Não se trata apenas de ganhar músculos: cientistas agora acreditam que a proteína também ajuda na recuperação e pode até servir como combustível

Hoje em dia, é difícil encontrar algum atleta de endurance sério que ainda ache que proteína não é importante. Já se foi o tempo em que a dieta se resumia a carboidratos, com pratos de macarrão e Gatorade como base. Mas entender exatamente quanto de proteína corredores, ciclistas e outros fanáticos por resistência realmente precisam — e quando devem consumi-la — ainda é uma questão em aberto.

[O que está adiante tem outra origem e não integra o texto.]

Lemma literal_info_read (n : Z) (bin ns : bool) rest :
  0 <= n < 2 ^ 63 ->
  ReadLiteralInfo ((if bin then ["~"%char] else []) ++ ["{"%char] ++ Itoa n
     ++ (if ns then ["+"%char] else []) ++ ["}"%char] ++ crlf ++ rest)
  = (Ok {| Size := n; NonSync := ns; Binary := bin |}, rest).
Proof.
  intros Hn. unfold Itoa, FormatInt. destruct (Z.ltb_spec n 0); [lia|].
  set (t := (if ns then _ else _) ++ _).
  assert (literal_loop [] false (FormatUint n ++ t) = (Ok (FormatUint n, ns), crlf ++ rest)) as HL.
  { rewrite literal_loop_digits by (apply FormatUint_digits; lia). by destruct ns. }
  assert (ParseInt (FormatUint n) = Ok n) as HP by (unfold ParseInt; by rewrite parse_int_FormatInt).
  unfold ReadLiteralInfo, literal_body. clearbody t.
  destruct bin; cbn [app]; unfold mbind, st_bind, on_err, lift_res; cbn -[literal_loop ParseInt FormatUint];
    eval_beq; cbn -[literal_loop ParseInt FormatUint]; eval_beq; cbn -[literal_loop ParseInt FormatUint];
    rewrite HL; cbn -[literal_loop ParseInt FormatUint]; by rewrite HP.
Qed.

Lemma ReadFull_app s rest n :
  n = len s -> len s <= maxAlloc -> ReadFull n (s ++ rest) = (Ok s, rest).
Proof.
  intros -> Hs. unfold ReadFull. rewrite len_app.
  pose proof (len_nonneg s). pose proof (len_nonneg rest).
  destruct (Z.ltb_spec (len s) 0); [lia|]. destruct (Z.ltb_spec maxAlloc (len s)); [lia|].
  destruct (Z.ltb_spec (len s + len rest) (len s)); [lia|]. cbn [orb].
  unfold len. rewrite Nat2Z.id. by rewrite take_app_length, drop_app_length.
Qed.

Lemma literal_read s (bin ns : bool) rest :
  len s <= maxAlloc ->
  ReadString ((if bin then ["~"%char] else []) ++ ["{"%char] ++ Itoa (len s)
     ++ (if ns then ["+"%char] else []) ++ ["}"%char] ++ crlf ++ s ++ rest)
  = (Ok s, rest).
Proof.
  intros Hs. pose proof (len_nonneg s).
  assert (0 <= len s < 2 ^ 63) as Hr by (unfold maxAlloc in Hs; lia).
  pose proof (literal_info_read (len s) bin ns (s ++ rest) Hr) as HI.
  unfold ReadString. set (w := _ ++ _) in *.
  rewrite (st_bind_ok _ _ _ w (if bin then "~"%char else "{"%char)) by (by destruct bin).
  assert (((if bin then "~"%char else "{"%char) =c DQ) = false) as -> by by destruct bin.
  assert (((if bin then "~"%char else "{"%char) =c "{")
          || ((if bin then "~"%char else "{"%char) =c "~") = true) as -> by by destruct bin.
  rewrite (st_bind_ok _ _ _ _ _ HI). by apply ReadFull_app.
Qed.

(** ** Strings in whichever form the encoder chose *)
Lemma string_read s rest :
  tilde_atom s = false -> len s <= maxAlloc -> stops isAtomChar rest ->
  ReadString (Enc.EncString s [] ++ rest) = (Ok s, rest).
Proof.
  intros Ht Hs Hr. unfold Enc.EncString. destruct (NeedsLiteral s) eqn:EL.
  - unfold Enc.Literal. rewrite app_nil_l, <- !app_assoc.
    exact (literal_read s false false rest Hs).
  - destruct (NeedsQuoting s) eqn:EQ.
    + pose proof (quoted_read s rest) as HQ. exact HQ.
    + assert (as_atom s = true) as Ha by (unfold as_atom; by rewrite EL, EQ).
      unfold tilde_atom in Ht. rewrite Ha in Ht. apply as_atom_spec in Ha as [Hne Ha].
      unfold Enc.Atom. rewrite app_nil_l. pose proof (ReadAtom_app s rest Hne Ha Hr) as HA.
      destruct s as [|c s]; [done|]. cbn [andb] in Ht.
      simpl in Ha. apply andb_true_iff in Ha as [Hc _].
      unfold ReadString. cbn [app]. rewrite (st_bind_ok _ _ _ (c :: s ++ rest) c) by done.
      assert ((c =c DQ) = false) as -> by (apply beqb_false; by intros ->).
      assert ((c =c "{") = false) as -> by (apply beqb_false; by intros ->).
      rewrite Ht. cbn [orb].
      exact HA.
Qed.

(** Conversely a tilde atom is never read back. *)
Lemma tilde_not_read s rest :
  tilde_atom s = true -> ReadString (Enc.EncString s [] ++ rest) <> (Ok s, rest).
Proof.
  intros [Ha Ht]%andb_true_iff. assert (Enc.EncString s [] = s) as ->.
  { unfold Enc.EncString, as_atom in *. to_prop. by rewrite H, H0. }
  destruct s as [|c s]; [done|]. to_prop. subst c.
  apply as_atom_spec in Ha as [_ Ha]. simpl in Ha.
  set (m := (b ← ReadByte; literal_body true b) ≫= (fun info => ReadFull (Size info))).
  assert (ReadString (("~"%char :: s) ++ rest) = m (s ++ rest)) as ->.
  { unfold ReadString, ReadLiteralInfo. subst m. unfold mbind, st_bind. cbn. eval_beq. done. }
  subst m. destruct s as [|d s].
  - cbn [app]. destruct rest as [|d rest]; [done|]. intros H.
    unfold mbind at 1 2, st_bind at 1 2 in H. cbn [ReadByte] in H.
    change (_ = _) with ((literal_body true d ≫= (fun info => ReadFull (Size info))) rest
      = (Ok ["~"%char], d :: rest)) in H.
    apply (consumes_length (literal_body true d ≫= _)) in H. simpl in H. lia.
  - cbn in Ha. apply andb_true_iff in Ha as [Hd _].
    unfold mbind, st_bind. cbn [app ReadByte]. unfold literal_body.
    assert ((d =c "{") = false) as -> by (apply beqb_false; by intros ->). done.
Qed.

(** ** Lists *)
Lemma EncString_app s e : Enc.EncString s e = e ++ Enc.EncString s [].
Proof.
  unfold Enc.EncString, Enc.Literal, Enc.QuotedString, Enc.Atom.
  repeat case_if; by rewrite app_nil_l.
Qed.

Lemma items_false_app l e : Enc.items false l e = e ++ Enc.items false l [].
Proof.
  revert e. induction l as [|x l IH]; intros e; simpl; [by rewrite app_nil_r|].
  rewrite IH, (IH (Enc.EncString x _)).
  rewrite (EncString_app x (Enc.SP e)), (EncString_app x (Enc.SP [])).
  unfold Enc.SP. by rewrite <- !app_assoc.
Qed.

Definition readable (s : bytes) : Prop := tilde_atom s = false /\ len s <= maxAlloc.

(** The first byte of a written string never closes a list. *)
Lemma EncString_head s : exists c t, Enc.EncString s [] = c :: t /\ c <> ")"%char.
Proof.
  unfold Enc.EncString. destruct (NeedsLiteral s) eqn:E1; [by eexists _, _|].
  destruct (NeedsQuoting s) eqn:E2; [by eexists _, _|].
  assert (as_atom s = true) as [Hne Ha]%as_atom_spec by (unfold as_atom; by rewrite E1, E2).
  destruct s as [|c s]; [done|]. exists c, s. split; [done|]. simpl in Ha.
  apply andb_true_iff in Ha as [Hc _]. by intros ->.
Qed.

Lemma list_loop_items l acc fuel (first : bool) rest :
  Forall readable l -> (length l < fuel)%nat ->
  list_loop fuel first ReadString acc (Enc.items first l [] ++ ")"%char :: rest)
  = (Ok (acc ++ l), rest).
Proof.
  revert acc fuel first. induction l as [|s l IH]; intros acc [|f] first Hl Hf; try (simpl in Hf; lia).
  - cbn [list_loop Enc.items app]. unfold mbind, st_bind. cbn. eval_beq. by rewrite app_nil_r.
  - apply list.Forall_cons in Hl as [[H1 H2] Hl].
    set (tail := Enc.items false l [] ++ ")"%char :: rest).
    assert (stops isAtomChar tail) as Hstop.
    { subst tail. destruct l as [|x l]; [done|]. cbn [Enc.items]. rewrite items_false_app.
      by rewrite EncString_app, <- !app_assoc. }
    pose proof (string_read s tail H1 H2 Hstop) as HR.
    assert (Enc.items first (s :: l) [] ++ ")"%char :: rest
      = (if first then [] else [" "%char]) ++ Enc.EncString s [] ++ tail) as ->.
    { cbn [Enc.items]. rewrite items_false_app. subst tail.
      rewrite EncString_app, <- !app_assoc. by destruct first. }
    destruct (EncString_head s) as (c & t & HE & Hc). rewrite HE in *.
    specialize (IH (acc ++ [s]) f false Hl ltac:(simpl in Hf; lia)).
    fold tail in IH. rewrite <- app_assoc in IH.
    cbn [list_loop].
    rewrite (st_bind_ok _ _ _ ((if first then [] else [" "%char]) ++ (c :: t) ++ tail)
      (if first then c else " "%char)) by (by destruct first).
    assert (((if first then c else " "%char) =c ")") = false) as ->
      by (destruct first; [by apply beqb_false|done]).
    rewrite (st_bind_ok _ _ _ ((c :: t) ++ tail) tt)
      by (destruct first; [done|]; unfold ReadSP, mbind, st_bind; cbn; by eval_beq).
    rewrite (st_bind_ok _ _ _ _ _ HR). exact IH.
Qed.

Lemma items_length l (first : bool) :
  (length l <= length (Enc.items first l []) + (if first then 1 else 0))%nat.
Proof.
  revert first. induction l as [|s l IH]; intros first; [simpl; lia|].
  destruct (EncString_head s) as (c & t & HE & _). specialize (IH false). simpl in IH. cbn [Enc.items].
  rewrite items_false_app, length_app, EncString_app, length_app, HE.
  destruct first; cbn [Enc.SP length app]; lia.
Qed.

Lemma EncList_app l e : Enc.EncList l e = e ++ Enc.EncList l [].
Proof.
  unfold Enc.EncList. destruct l as [|s l]; [simpl; by rewrite <- app_assoc|].
  cbn [Enc.items]. rewrite items_false_app, (items_false_app l (Enc.EncString _ ([] ++ _))).
  rewrite (EncString_app _ (e ++ _)), (EncString_app _ ([] ++ _)). by rewrite <- !app_assoc.
Qed.

Lemma list_read l rest :
  Forall readable l ->
  ReadList ReadString (Enc.EncList l [] ++ rest) = (Ok l, rest).
Proof.
  intros Hl. unfold Enc.EncList.
  assert ((Enc.items true l ([] ++ ["("%char]) ++ [")"%char]) ++ rest
    = "("%char :: Enc.items true l [] ++ ")"%char :: rest) as ->.
  { destruct l as [|s l]; [done|]. cbn [Enc.items].
    rewrite items_false_app, EncString_app, (items_false_app l (Enc.EncString _ [])).
    by rewrite <- !app_assoc. }
  unfold ReadList. rewrite (st_bind_ok _ _ _ (Enc.items true l [] ++ ")"%char :: rest) tt)
    by (unfold ExpectByte, mbind, st_bind; cbn; by eval_beq).
  unfold mbind, st_bind, st_get. apply (list_loop_items l []); [done|].
  pose proof (items_length l true). rewrite length_app. simpl in *. lia.
Qed.

(** ** NIL or a string *)
Section NString.
Context {U : Unicode}.

(** A string written as the atom [NIL], in any letter case. *)
Definition nil_atom (s : bytes) : bool := as_atom s && EqualFold s "NIL".

Lemma fold_key_app_ascii s t :
  ascii_string s = true -> fold_key (s ++ t) = (foldKey <$> (bval <$> s)) ++ fold_key t.
Proof. intros Hs. unfold fold_key. by rewrite runes_ascii_app, fmap_app. Qed.

(** A byte that folds to a letter of [NIL] is a letter. *)
Lemma fold_nil_letter c :
  is_ascii c = true -> isAtomChar c = false -> foldKey (bval c) ∉ [110; 105; 108].
Proof.
  intros Hc. unfold is_ascii in Hc. to_prop. pose proof (bval_range c).
  rewrite foldKey_ascii by lia. intros Ha Hin.
  assert (bval c ∈ [110; 105; 108; 78; 73; 76]) as Hb.
  { unfold lower_ascii in Hin. destruct (in_range 65 90 (bval c)); set_unfold in Hin;
      set_unfold; naive_solver lia. }
  rewrite <- (byte_of_bval c) in Ha. set_unfold in Hb.
  by repeat destruct Hb as [Hb|Hb]; try rewrite Hb in Ha.
Qed.

(** An atom of fewer than three bytes is not mistaken for [NIL]. *)
Lemma short_atom_not_nil s c t :
  forallb isAtomChar s = true -> is_ascii c = true -> isAtomChar c = false ->
  EqualFold (s ++ c :: t) "NIL" = false.
Proof.
  intros Hs Hc Ha. apply not_true_iff_false. intros H. apply EqualFold_spec in H.
  assert (ascii_string s = true) as Hs'.
  { unfold ascii_string. rewrite forallb_Forall in *. eapply list.Forall_impl; [done|].
    intros d Hd. simpl in Hd. by apply atom_char_ascii in Hd as [? _]. }
  rewrite fold_key_app_ascii in H by done.
  change (fold_key "NIL") with (foldKey <$> [78; 73; 76]) in H. simpl in H.
  rewrite (foldKey_ascii 78), (foldKey_ascii 73), (foldKey_ascii 76) in H by lia.
  assert (foldKey (bval c) ∈ fold_key (c :: t)) as Hin.
  { unfold fold_key. rewrite runes_cons_ascii by done. left. }
  apply (fold_nil_letter c Hc Ha). change [110; 105; 108] with
    [lower_ascii 78; lower_ascii 73; lower_ascii 76]. rewrite <- H.
  apply elem_of_app. by right.
Qed.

Tenho refletido sobre essas questões recentemente — em um texto desmistificando mitos comuns sobre a proteína, e em outro discutindo a ideia de um consumo máximo. Agora, no entanto, um novo artigo de revisão publicado na Sports Medicine, feito por uma equipe liderada por Oliver Witard, do King’s College London, oferece uma visão abrangente do que se sabe até o momento. Witard e seus colegas focam em duas perguntas principais: primeiro, quanto de proteína os atletas de endurance precisam consumir diariamente para manter a saúde e otimizar as adaptações de longo prazo ao treinamento? E segundo, qual é o papel do uso estratégico da proteína na aceleração da recuperação de curto prazo e no aumento da performance?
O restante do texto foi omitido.